═══ Records for processing

(** The loops of [schedule] end.  The loop over the running requests takes one of
    them each turn; the loop that makes room for one preempts another each turn, and raises
    when none is left; the loop over the waiting requests admits one each turn.  So from any
    scheduler the fuel they are given, the number of running requests, one more than it, and
    the number of waiting requests, is enough: with more they do the same. *)
Theorem scheduling_loops_end more defer id k l p s :
  schedule_running cfg (length (sc_running s) + more) defer 0 p s = schedule_running cfg (length (sc_running s)) defer 0 p s
  ∧ allocate_running cfg (S (length (sc_running s)) + more) id k l s = allocate_running cfg (S (length (sc_running s))) id k l s
  ∧ schedule_waiting cfg (length (sc_waiting s) + more) defer p s = schedule_waiting cfg (length (sc_waiting s)) defer p s.
Proof.
  split; [by apply schedule_running_fuel|]. split; [apply allocate_running_fuel; lia|by apply schedule_waiting_fuel].
Qed.
End Loops.
(** So many steps leave no request. *)
Lemma turns_drain l used outs (c : ViewCore) :
  may_drain cfg n → core_ready used outs c → (Z.of_nat (length (queue_of (co_sched c))) * span cfg ≤ Z.of_nat (length l))%Z →
  ∃ o c', handle_all cfg visit (turns l) c = (Ok o, c') ∧ core_ready used (outs ++ o) c' ∧ sc_requests (co_sched c') = ∅.
Proof.
  intros Hd Hready Hlen. destruct (turns_remaining l used outs c Hd Hready) as (o & c' & E & Hready' & Hm). exists o, c'. split; [done|]. split; [done|].
  pose proof (ready_sched _ _ _ Hready) as Hs. pose proof (ready_sched _ _ _ Hready') as Hs'. destruct (remaining_bound cfg n _ Hs) as [[_ Hb] _].
  destruct (remaining_bound cfg n _ Hs') as [_ Hpos]. destruct (queue_of (co_sched c')) as [|id tl] eqn:Eq; [|specialize (Hpos ltac:(done)); lia].
  apply map_empty. intros id. destruct (sc_requests (co_sched c') !! id) eqn:Er; [|done]. exfalso.
  assert (id ∈ queue_of (co_sched c')) as Hin by (apply (so_known _ _ _ Hs'); by eexists). rewrite Eq in Hin. by apply not_elem_of_nil in Hin.
Qed.
End Runs.
Lemma prompt_cell_fits b i h :
  (0 ≤ seq_start b)%Z → (seq_start b + prompt_len b ≤ Z.of_nat (pc_tokens x))%Z → (Z.of_nat i < prompt_len b)%Z → (h < pc_heads x)%nat →
  (prompt_cell b i h * D + D ≤ pc_tokens x * pc_heads x * D)%nat.
Proof.
  intros H1 H2 Hi Hh. assert (prompt_cell b i h + 1 ≤ pc_tokens x * pc_heads x)%nat as H by (unfold prompt_cell; nia). nia.
Qed.
End Rows.

(** ** A prompt of the serving path *)

Definition is_bf16 (x : dev_tensor) : bool := match dt_data x with TBf16 _ => true | TFloat _ => false end.

(** The call of [_forward_rabit_kv2] on a first chunk: one sequence, causal. *)
Definition prompt_call (float32 device_80 : bool) (query_heads : nat) (q_seq : list (list B)) (k_seq v_seq : dev_tensor) (scale : f32) :
    PrefillCall :=
  mkPrefillCall (concat q_seq) (flat (t_rows (as_f32 k_seq))) (flat (t_rows (as_f32 v_seq))) (length q_seq) query_heads
    (t_heads (as_f32 k_seq)) (t_dim (as_f32 k_seq)) float32 device_80
    (λ p, if is_bf16 v_seq then f32_of_bf16 (bf16_of_f32 p) else p)
    [0%Z; Z.of_nat (length q_seq)] [Z.of_nat (length q_seq)] (Z.of_nat (length q_seq)) true (Some scale) (Some (-1)%Z) (Some (-1)%Z).

(** The rows it leaves in [output[q0:q1]]. *)
Definition dense_prompt (float32 device_80 : bool) (query_heads : nat) (q_seq : list (list B)) (k_seq v_seq : dev_tensor) (scale : f32) :
    list (list B) :=
  let x := prompt_call float32 device_80 query_heads q_seq k_seq v_seq scale in
  let width := (query_heads * pc_head_dim x)%nat in
  view2 (length q_seq) width (context_attention_fwd x (ft_empty (length q_seq * width))).

(** A mask that leaves the keys up to the query. *)
Definition causal_only (a : PrefillArgs) : Prop :=
  p_IS_CAUSAL a = true ∧ (p_SLIDING_WINDOW_Q a ≤ 0)%Z ∧ (p_SLIDING_WINDOW_K a ≤ 0)%Z ∧ (0 < p_BLOCK_N a)%nat.

Lemma causal_mask a len pos_q pos_k : causal_only a → prompt_mask a len pos_q pos_k = ((pos_k <? len) && (pos_k <=? pos_q))%Z.
Proof.
  intros (Hc & Hq & Hk & _). unfold prompt_mask. rewrite Hc.
  by rewrite (proj2 (Z.ltb_ge 0 (p_SLIDING_WINDOW_Q a)) Hq), (proj2 (Z.ltb_ge 0 (p_SLIDING_WINDOW_K a)) Hk).
Qed.
End PromptAttention.

(** The arithmetic of a masked key: next to an ordinary maximum its weight is zero, and
    a value of weight zero, if finite, does not enter the dot product. *)
Class TritonPromptLaws `{TF : TorchFloat} {TR : TritonFloat} {TA : TritonReduce} (TP : TritonPrompt) := {
  tl_ordinary : f32 → Prop;
  tl_finite : f32 → Prop;
  max_ordinary : ∀ m l,
    (m = tl_neg_inf ∧ (∃ s, In s l ∧ tl_ordinary s)) ∨ tl_ordinary m → (∀ s, In s l → tl_ordinary s ∨ s = tl_neg_1e8) →
    tl_ordinary (tl_maximum m (tl_max l));
  exp2_masked : ∀ m, tl_ordinary m → tl_exp2 (f32_sub tl_neg_1e8 m) = f32_zero;
  dot_acc_zero : ∀ p v v' acc,
    length v = length p → length v' = length p →
    (∀ i, (i < length p)%nat →
       nth i v f32_zero = nth i v' f32_zero
       ∨ nth i p f32_zero = f32_zero ∧ tl_finite (nth i v f32_zero) ∧ tl_finite (nth i v' f32_zero)) →
    tl_dot_acc p v acc = tl_dot_acc p v' acc
}.

Section Causal.
Context `{TF : TorchFloat} {TR : TritonFloat} {TA : TritonReduce} {TS : TritonScores} {TP : TritonPrompt}.
Context {TPL : TritonPromptLaws TP}.
Variables (a : PrefillArgs) (ln ln' : Lanes) (len pos_q : Z) (q : list f32).
Hypotheses (Ha : causal_only a) (Hz : p_to_v_dtype a f32_zero = f32_zero) (Hq : (0 ≤ pos_q < len)%Z).
Hypothesis (Hagree : ∀ pos d, (0 ≤ pos ≤ pos_q)%Z → ln_key ln pos d = ln_key ln' pos d ∧ ln_value ln pos d = ln_value ln' pos d).
Hypothesis (Hrest : ∀ pos d, (pos_q < pos)%Z →
  ln_value ln pos d = ln_value ln' pos d ∨ tl_finite (ln_value ln pos d) ∧ tl_finite (ln_value ln' pos d)).
Hypothesis (Hscore : ∀ pos, (0 ≤ pos ≤ pos_q)%Z → tl_ordinary (f32_mul (tl_dot q (tab (p_BLOCK_DMODEL a) (ln_key ln pos))) (p_sm_scale a))).

Lemma score_agrees pos : (0 ≤ pos)%Z → prompt_score a ln len pos_q q pos = prompt_score a ln' len pos_q q pos.
Proof.
  intros Hp. unfold prompt_score. rewrite (causal_mask a _ _ _ Ha). destruct (Z.ltb_spec pos len), (Z.leb_spec pos pos_q); cbn [andb]; try done.
  rewrite (tab_ext _ _ (ln_key ln' pos)); [done|]. intros d _. by apply Hagree.
Qed.

Lemma score_kind pos : (0 ≤ pos)%Z →
  if (pos <=? pos_q)%Z then tl_ordinary (prompt_score a ln len pos_q q pos) else prompt_score a ln len pos_q q pos = tl_neg_1e8.
Proof.
  intros Hp. unfold prompt_score. rewrite (causal_mask a _ _ _ Ha). destruct (Z.leb_spec pos pos_q) as [H|H].
  - rewrite (proj2 (Z.ltb_lt pos len)) by lia. cbn [andb]. apply Hscore. lia.
  - by rewrite andb_false_r.
Qed.

(** The running maximum is ordinary from the first tile on, so both lanes give the same
    tile. *)
Lemma tile_agrees st tile :
  (tile = 0%nat ∧ st.1.1 = tl_neg_inf) ∨ tl_ordinary st.1.1 →
  prompt_tile a ln len pos_q q st tile = prompt_tile a ln' len pos_q q st tile
  ∧ tl_ordinary (prompt_tile a ln len pos_q q st tile).1.1.
Proof.
  destruct st as [[m l] acc]. cbn [fst]. intros Hm. destruct Ha as (_ & _ & _ & HN).
  set (pos := λ k : nat, (Z.of_nat (tile * p_BLOCK_N a) + Z.of_nat k)%Z). assert (∀ k, 0 ≤ pos k)%Z as Hpos by (intros k; unfold pos; lia).
  assert (tl_ordinary (tl_maximum m (tl_max (tab (p_BLOCK_N a) (λ k, prompt_score a ln len pos_q q (pos k)))))) as Hord.
  { apply max_ordinary.
    - destruct Hm as [[-> ->]|Hm]; [left|by right]. split; [done|]. exists (prompt_score a ln len pos_q q (pos 0)). split.
      + unfold tab. apply in_map_iff. exists 0%nat. split; [done|]. apply in_seq. lia.
      + pose proof (score_kind (pos 0) (Hpos 0)) as H. change (pos 0) with 0%Z in *. by rewrite (proj2 (Z.leb_le 0 pos_q)) in H by lia.
    - intros s (k & <- & _)%in_map_iff. pose proof (score_kind (pos k) (Hpos k)) as H. destruct (pos k <=? pos_q)%Z; [by left|by right]. }
  unfold prompt_tile. fold pos. cbn [fst]. split; [|exact Hord].
  rewrite <-(tab_ext (p_BLOCK_N a) (λ k, prompt_score a ln len pos_q q (pos k)) (λ k, prompt_score a ln' len pos_q q (pos k)))
    by (intros k _; apply score_agrees, Hpos).
  f_equal. apply tab_ext. intros d _. apply dot_acc_zero; [by rewrite !length_map, !tab_length..|].
  intros k Hk. rewrite !length_map, tab_length in Hk. rewrite !tab_nth by done.
  destruct (Z.le_gt_cases (pos k) pos_q) as [Hle|Hgt]; [left; apply Hagree; split; [apply Hpos|done]|].
  destruct (Hrest (pos k) d Hgt) as [E|Hf]; [by left|right]. split; [|exact Hf]. unfold tab. rewrite !map_map, nth_tabulate by done.
  pose proof (score_kind (pos k) (Hpos k)) as E. rewrite (proj2 (Z.leb_gt _ _) Hgt) in E. rewrite E, exp2_masked by exact Hord. exact Hz.
Qed.

Lemma row_agrees start_m : prompt_row a ln len pos_q q start_m = prompt_row a ln' len pos_q q start_m.
Proof.
  unfold prompt_row. set (tiles := Z.to_nat _). clearbody tiles.
  assert (∀ k st, tl_ordinary st.1.1 ∨ k = 0%nat ∧ st.1.1 = tl_neg_inf → ∀ m,
    fold_left (prompt_tile a ln len pos_q q) (seq k m) st = fold_left (prompt_tile a ln' len pos_q q) (seq k m) st) as H.
  { intros k st Hst m. revert k st Hst. induction m as [|m IH]; intros k st Hst; [done|]. cbn [seq fold_left].
    destruct (tile_agrees st k) as [<- Ho]; [tauto|]. apply IH. by left. }
  rewrite H; [done|]. right. by split.
Qed.
End Causal.

(** ** Properties *)

Section Properties.
Context `{TF : TorchFloat} {TR : TritonFloat} {TA : TritonReduce} {TS : TritonScores} {TP : TritonPrompt}.
Context {B : Type} {FT : FloatType B}.
Lemma IPPortFromString_inl addr ip port :
  IPPortFromString addr = inl (ip, port) →
  0 ≤ port ≤ 65535 ∧
  ∃ host portStr,
    SplitHostPort addr = inl (host, portStr) ∧
    ResolveIPAddr "ip" (if String.eqb host "" then "0.0.0.0" else host) = inl ip ∧
    Atoi portStr = (port, None).
Proof.
  unfold util.IPPortFromString.
  destruct (SplitHostPort addr) as [[host portStr]|e] eqn:Hsplit; [|done].
  destruct (ResolveIPAddr "ip" _) as [ip'|e] eqn:Hresolve; [|done].
  destruct (Atoi portStr) as [port' [e|]] eqn:Hport; [done|]. cbn [orb].
  destruct (Z.ltb_spec port' 0); [done|].
  destruct (Z.ltb_spec 65535 port'); [done|].
  cbn [orb]. intros [= <- <-]. split; [lia|]. by exists host, portStr.
Qed.

(** X24. When [IPPortFromString] returns an address, the port is within
    0..65535 and is what [strconv.Atoi] read, without an error, from the
    part after the colon; the IP is what [net.ResolveIPAddr] gave for the
    host, and for 0.0.0.0 when the host is empty. *)
Theorem IPPortFromString_port_range (addr : string) (ip : util.IPAddr) (port : Z) :
  IPPortFromString addr = inl (ip, port) →
  0 ≤ port ≤ 65535 ∧
  ∃ host portStr,
    SplitHostPort addr = inl (host, portStr) ∧
    ResolveIPAddr "ip" (if String.eqb host "" then "0.0.0.0" else host) = inl ip ∧
    Atoi portStr = (port, None) ∧
    (host = "" → ResolveIPAddr "ip" "0.0.0.0" = inl ip).
Proof.
  intros (Hrange & host & portStr & Hsplit & Hresolve & Hport)%IPPortFromString_inl.
  split; [done|]. exists host, portStr. repeat split; try done.
  by intros ->.
Qed.

(** X25. A port that [strconv.Atoi] reads without an error but that is
    outside of 0..65535 is turned down as a bad port, and the error names
    the port next to a [nil] error; a port [Atoi] turns down is reported
    with the error of [Atoi]. The host is resolved before the port is
    looked at: neither happens when the host does not resolve. *)
Theorem IPPortFromString_bad_port (addr host portStr : string)
    (port : Z) (err : option NumError) :
  SplitHostPort addr = inl (host, portStr) →
  Atoi portStr = (port, err) →
  err ≠ None ∨ port < 0 ∨ 65535 < port →
  match ResolveIPAddr "ip" (if String.eqb host "" then "0.0.0.0" else host) with
  | inl _ => IPPortFromString addr = inr (util.BadPort portStr err)
  | inr e => IPPortFromString addr
             = inr (util.Unresolvable
                      (if String.eqb host "" then "0.0.0.0" else host) e)
  end.
Proof.
  intros Hsplit Hport Hbad. unfold util.IPPortFromString. rewrite Hsplit.
  destruct (ResolveIPAddr "ip" _) as [ip|e]; [|done].
  rewrite Hport. destruct err as [e|]; [done|]. cbn [orb].
  destruct Hbad as [?|[Hlow|Hhigh]]; [done| |].
  - by destruct (Z.ltb_spec port 0); [|lia].
  - destruct (Z.ltb_spec port 0); [done|].
    by destruct (Z.ltb_spec 65535 port); [|lia].
Qed.


End UtilFacts.

(** * The parser at work

    [LineToEvents] with the escaping of the spec and the decimal fragment of
    [strconv.ParseFloat], on lines of the listener test and on the inputs
    the statements above are applied to. *)

Ltac compute_eq := vm_compute; reflexivity.

(** A line that goes through the loop over its samples: colon form
    ([multi]) or DogStatsD form ([dogstatsd]). *)
Ltac line_samples mode :=
  unfold lineSamples; eexists _, _, _;
  split; [compute_eq|];
  split; [discriminate|];
  split; [compute_eq|];
  split; [compute_eq|];
  split; [reflexivity|];
  lazymatch mode with
  | true => left; split; [compute_eq|]; split; reflexivity
  | false => right; split; [compute_eq|]; compute_eq
  end.

Example simple_counter :
  LineToEvents mapper.EscapeMetricName strconv.ParseDecimal "foo:2|c" noMetrics
  = ([CounterEvent "foo" 2 ∅], incSamplesReceived noMetrics).
Proof. compute_eq. Qed.

Example gauge_decrement :
  (LineToEvents mapper.EscapeMetricName strconv.ParseDecimal "foo:-10|g" noMetrics).1
  = [GaugeEvent "foo" (-10) true ∅].
Proof. compute_eq. Qed.

Example librato_tags_escaped :
  (LineToEvents mapper.EscapeMetricName strconv.ParseDecimal
     "foo#09digits=0,tag.with.dots=1:100|c" noMetrics).1
  = [CounterEvent "foo" 100 (<["_09digits" := "0"]> (<["tag_with_dots" := "1"]> ∅))].
Proof. compute_eq. Qed.

Example datadog_tags_multiple_colons :
  (LineToEvents mapper.EscapeMetricName strconv.ParseDecimal
     "foo:100|c|@0.1|#tag1:foo:bar" noMetrics).1
  = [CounterEvent "foo" 1000 (<["tag1" := "foo:bar"]> ∅)].
Proof. compute_eq. Qed.

Example timings_with_sampling_factor :
  (LineToEvents mapper.EscapeMetricName strconv.ParseDecimal
     "foo.timing:0.5|ms|@0.1" noMetrics).1
  = replicate 10 (TimerEvent "foo.timing" 0.5 ∅).
Proof. compute_eq. Qed.

Example illegal_sampling_factor :
  LineToEvents mapper.EscapeMetricName strconv.ParseDecimal "foo:1|c|@bar" noMetrics
  = ([CounterEvent "foo" 1 ∅],
     incSampleErrors "invalid_sample_factor" (incSamplesReceived noMetrics)).
Proof. compute_eq. Qed.

Example zero_sampling_factor :
  LineToEvents mapper.EscapeMetricName strconv.ParseDecimal "foo:2|c|@0" noMetrics
  = ([CounterEvent "foo" 2 ∅], incSamplesReceived noMetrics).
Proof. compute_eq. Qed.

Example empty_component :
  LineToEvents mapper.EscapeMetricName strconv.ParseDecimal "foo:1|c|" noMetrics
  = ([], incSampleErrors "malformed_component" (incSamplesReceived noMetrics)).
Proof. compute_eq. Qed.

Example statsd_set_rejected :
  LineToEvents mapper.EscapeMetricName strconv.ParseDecimal "foo:2|s" noMetrics
  = ([], incSampleErrors "illegal_event" (incSamplesReceived noMetrics)).
Proof. compute_eq. Qed.

Example udp_packet_of_two_lines :
  (listener.UDP_HandlePacket mapper.EscapeMetricName strconv.ParseDecimal
     ("foo:200|ms:300|ms:5|c|@0.1:6|g" +:+ String "010" "bar:1|c:5|ms")
     ([], noTelemetry)).1
  = [[TimerEvent "foo" 200 ∅; TimerEvent "foo" 300 ∅;
      CounterEvent "foo" 50 ∅; GaugeEvent "foo" 6 false ∅];
     [CounterEvent "bar" 1 ∅; TimerEvent "bar" 5 ∅]].
Proof. compute_eq. Qed.

(** The test of the queue: 13 events into a queue of threshold 5 are two
    batches of 5 at once, and the 3 that stay come with the next flush. *)
Example threshold_flush (e : Event) :
  (λ eq, (map length (queue.C eq), queue.Len eq))
    <$> queue.Queue (replicate 13 e) (queue.NewEventQueue 5)
  = Some ([5; 5], 3)%nat ∧
  (λ eq, map length (queue.C (queue.FlushUnsafe eq)))
    <$> queue.Queue (replicate 13 e) (queue.NewEventQueue 5)
  = Some [5; 5; 3]%nat.
Proof. split; reflexivity. Qed.

(** ** The statements at concrete inputs *)

Lemma LineToEvents_invalid_utf8_witness :
  let line := "invalid" +:+ String "195" (String "040" "utf8:1|c") in
  utf8.ValidString line = false ∧
  LineToEvents mapper.EscapeMetricName strconv.ParseDecimal line noMetrics
  = ([], incSampleErrors "malformed_line" noMetrics).
Proof.
  split; [reflexivity|].
  apply (LineToEvents_invalid_utf8 mapper.EscapeMetricName strconv.ParseDecimal).
  reflexivity.
Defined.




Lemma timer_sample_rate_outside_witness :
  (1 <? 2)%float = true ∧
  LineToEvents mapper.EscapeMetricName strconv.ParseDecimal "foo:1|ms|@2" noMetrics
  = ([], incSamplesReceived noMetrics).
Proof.
  split; [reflexivity|].
  destruct (timer_sample_rate_outside mapper.EscapeMetricName strconv.ParseDecimal
              "foo:1|ms|@2" noMetrics "foo" ∅ noMetrics
              [] [] "1|ms|@2" "1" "ms" "2" [String "@" "2"] 1 2)
    as (_ & _ & _ & _ & _ & Hline).
  - line_samples false.
  - reflexivity.
  - left; reflexivity.
  - constructor.
  - compute_eq.
  - compute_eq.
  - left; reflexivity.
  - compute_eq.
Defined.

Lemma gauge_sample_ignores_rate_witness :
  (LineToEvents mapper.EscapeMetricName strconv.ParseDecimal "foo:3|g|@0.2" noMetrics).1
  = [GaugeEvent "foo" 3 false ∅] ∧
  (LineToEvents mapper.EscapeMetricName strconv.ParseDecimal "foo:3|g" noMetrics).1
  = [GaugeEvent "foo" 3 false ∅].
Proof.
  destruct (gauge_sample_ignores_rate mapper.EscapeMetricName strconv.ParseDecimal
              "foo:3|g|@0.2" noMetrics "foo" ∅ noMetrics
              [] [] "3|g|@0.2" "3" [String "@" "0.2"] 3) as [_ Hline].
  - line_samples false.
  - reflexivity.
  - simpl; lia.
  - repeat constructor; discriminate.
  - compute_eq.
  - split; [|compute_eq]. rewrite Hline. compute_eq.
Defined.

Lemma mixed_tagging_styles_witness :
  LineToEvents mapper.EscapeMetricName strconv.ParseDecimal
    "foo#tag1=foo:100|c|#tag1:bar" noMetrics
  = ([], incSampleErrors "mixed_tagging_styles" noMetrics).
Proof.
  destruct (mixed_tagging_styles mapper.EscapeMetricName strconv.ParseDecimal
              "foo#tag1=foo:100|c|#tag1:bar" noMetrics
              "foo#tag1=foo" "100|c|#tag1:bar" "foo" "tag1=foo" "tag1=foo"
              "tag1" "foo") as (_ & _ & _ & _).
  - reflexivity.
  - reflexivity.
  - reflexivity.
  - left.
  - reflexivity.
  - discriminate.
  - discriminate.
  - reflexivity.
  - compute_eq.
Defined.

Lemma EventQueue_threshold_batches_witness (e := CounterEvent "foo" 1 ∅) :
  ∃ eq, queue.QueueAll [replicate 6 e; replicate 7 e] (queue.NewEventQueue 5)
        = Some eq ∧
    map length (queue.C eq) = [5; 5]%nat ∧ length (queue.q eq) = 3%nat.
Proof.
  destruct (EventQueue_threshold_batches 5 2 3 [replicate 6 e; replicate 7 e])
    as (eq & Hrun & _).
  - lia.
  - reflexivity.
  - exists eq. split; [exact Hrun|].
    vm_compute in Hrun. injection Hrun as <-. split; reflexivity.
Defined.

(** C7 at a rate beyond the largest float. [ParseFloat] answers [+Inf]
    and a range error: the line counts an invalid sample factor and yet
    applies the rate, so that the counter is scaled to zero and the timer
    is dropped. *)
Theorem range_error_rate_is_applied :
  strconv.ParseDecimal "1e999" = (infinity, Some ErrRange) ∧
  LineToEvents mapper.EscapeMetricName strconv.ParseDecimal "foo:1|c|@1e999" noMetrics
  = ([CounterEvent "foo" 0 ∅],
     incSampleErrors "invalid_sample_factor" (incSamplesReceived noMetrics)) ∧
  LineToEvents mapper.EscapeMetricName strconv.ParseDecimal "foo:1|ms|@1e999" noMetrics
  = ([], incSampleErrors "invalid_sample_factor" (incSamplesReceived noMetrics)).
Proof. repeat split; compute_eq. Qed.

(** ** The further properties at concrete inputs *)

Lemma parseTag_stores_witness :
  parseTag mapper.EscapeMetricName "tag.with.dots=a=b" "=" ∅ 0
  = (<["tag_with_dots" := "a=b"]> ∅, 0%nat).
Proof.
  destruct (parseTag_stores mapper.EscapeMetricName "tag.with.dots" "a=b" "="
              ∅ 0%nat) as [Hstored _].
  - discriminate.
  - discriminate.
  - reflexivity.
  - exact Hstored.
Defined.

Lemma last_tag_wins_witness :
  (parseNameTags mapper.EscapeMetricName "a=1,b=2,a=3" ∅ 0).1 !! "a" = Some "3".
Proof.
  refine (last_tag_wins mapper.EscapeMetricName "a=1,b=2" "a" "3" ∅ 0%nat
            _ _ _ _ _).
  - discriminate.
  - discriminate.
  - reflexivity.
  - reflexivity.
  - reflexivity.
Defined.

Lemma LineToEvents_malformed_line_witness :
  LineToEvents mapper.EscapeMetricName strconv.ParseDecimal "foo" noMetrics
  = ([], incSampleErrors "malformed_line" noMetrics) ∧
  LineToEvents mapper.EscapeMetricName strconv.ParseDecimal ":1|c" noMetrics
  = ([], incSampleErrors "malformed_line" noMetrics).
Proof.
  split.
  - apply (LineToEvents_malformed_line mapper.EscapeMetricName strconv.ParseDecimal).
    + discriminate.
    + left. reflexivity.
  - apply (LineToEvents_malformed_line mapper.EscapeMetricName strconv.ParseDecimal).
    + discriminate.
    + right. by exists "1|c".
Defined.

Lemma samples_are_counted_witness :
  samplesReceived
    (LineToEvents mapper.EscapeMetricName strconv.ParseDecimal
       "foo:200|ms:bar:5|c|@0.5:6|g" noMetrics).2 = 4%nat.
Proof.
  destruct (samples_are_counted mapper.EscapeMetricName strconv.ParseDecimal
              "foo:200|ms:bar:5|c|@0.5:6|g" noMetrics "foo" ∅ noMetrics
              ["200|ms"; "bar"; "5|c|@0.5"; "6|g"]) as [Hcount _].
  - line_samples false.
  - exact Hcount.
Defined.

Lemma sample_malformed_component_witness :
  LineToEvents mapper.EscapeMetricName strconv.ParseDecimal "foo:1:2|c" noMetrics
  = ([CounterEvent "foo" 2 ∅],
     incSamplesReceived
       (incSampleErrors "malformed_component" (incSamplesReceived noMetrics))).
Proof.
  destruct (sample_malformed_component mapper.EscapeMetricName strconv.ParseDecimal
              "foo:1:2|c" noMetrics "foo" ∅ noMetrics [] "1" ["2|c"])
    as [_ Hline].
  - line_samples false.
  - left. reflexivity.
  - rewrite Hline. compute_eq.
Defined.

Lemma sample_malformed_value_witness :
  LineToEvents mapper.EscapeMetricName strconv.ParseDecimal "foo:bar|c:2|c" noMetrics
  = ([CounterEvent "foo" 2 ∅],
     incSamplesReceived
       (incSampleErrors "malformed_value" (incSamplesReceived noMetrics))).
Proof.
  destruct (sample_malformed_value mapper.EscapeMetricName strconv.ParseDecimal
              "foo:bar|c:2|c" noMetrics "foo" ∅ noMetrics [] "bar|c" ["2|c"]
              "bar" "c" [] 0 ErrSyntax) as [_ Hline].
  - line_samples false.
  - reflexivity.
  - simpl; lia.
  - compute_eq.
  - rewrite Hline. compute_eq.
Defined.

Lemma sample_empty_component_witness :
  LineToEvents mapper.EscapeMetricName strconv.ParseDecimal "foo:1|c|#a:b|" noMetrics
  = ([], incSampleErrors "malformed_component" (incSamplesReceived noMetrics)).
Proof.
  destruct (sample_empty_component mapper.EscapeMetricName strconv.ParseDecimal
              "foo:1|c|#a:b|" noMetrics "foo" ∅ noMetrics [] "1|c|#a:b|" []
              "1" "c" [String "#" "a:b"; ""] 1) as (_ & _ & Hline).
  - line_samples true.
  - reflexivity.
  - simpl; lia.
  - compute_eq.
  - do 2 constructor.
  - rewrite Hline. compute_eq.
Defined.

══════

[Exercise details] An exact copy of the lines above, from the one containing "End PromptAttention." through the one containing "nth i v f32_zero = nth i v' f32_zero", is the whole of the answer.

[Task result]
End PromptAttention.

(** The arithmetic of a masked key: next to an ordinary maximum its weight is zero, and
    a value of weight zero, if finite, does not enter the dot product. *)
Class TritonPromptLaws `{TF : TorchFloat} {TR : TritonFloat} {TA : TritonReduce} (TP : TritonPrompt) := {
  tl_ordinary : f32 → Prop;
  tl_finite : f32 → Prop;
  max_ordinary : ∀ m l,
    (m = tl_neg_inf ∧ (∃ s, In s l ∧ tl_ordinary s)) ∨ tl_ordinary m → (∀ s, In s l → tl_ordinary s ∨ s = tl_neg_1e8) →
    tl_ordinary (tl_maximum m (tl_max l));
  exp2_masked : ∀ m, tl_ordinary m → tl_exp2 (f32_sub tl_neg_1e8 m) = f32_zero;
  dot_acc_zero : ∀ p v v' acc,
    length v = length p → length v' = length p →
    (∀ i, (i < length p)%nat →
       nth i v f32_zero = nth i v' f32_zero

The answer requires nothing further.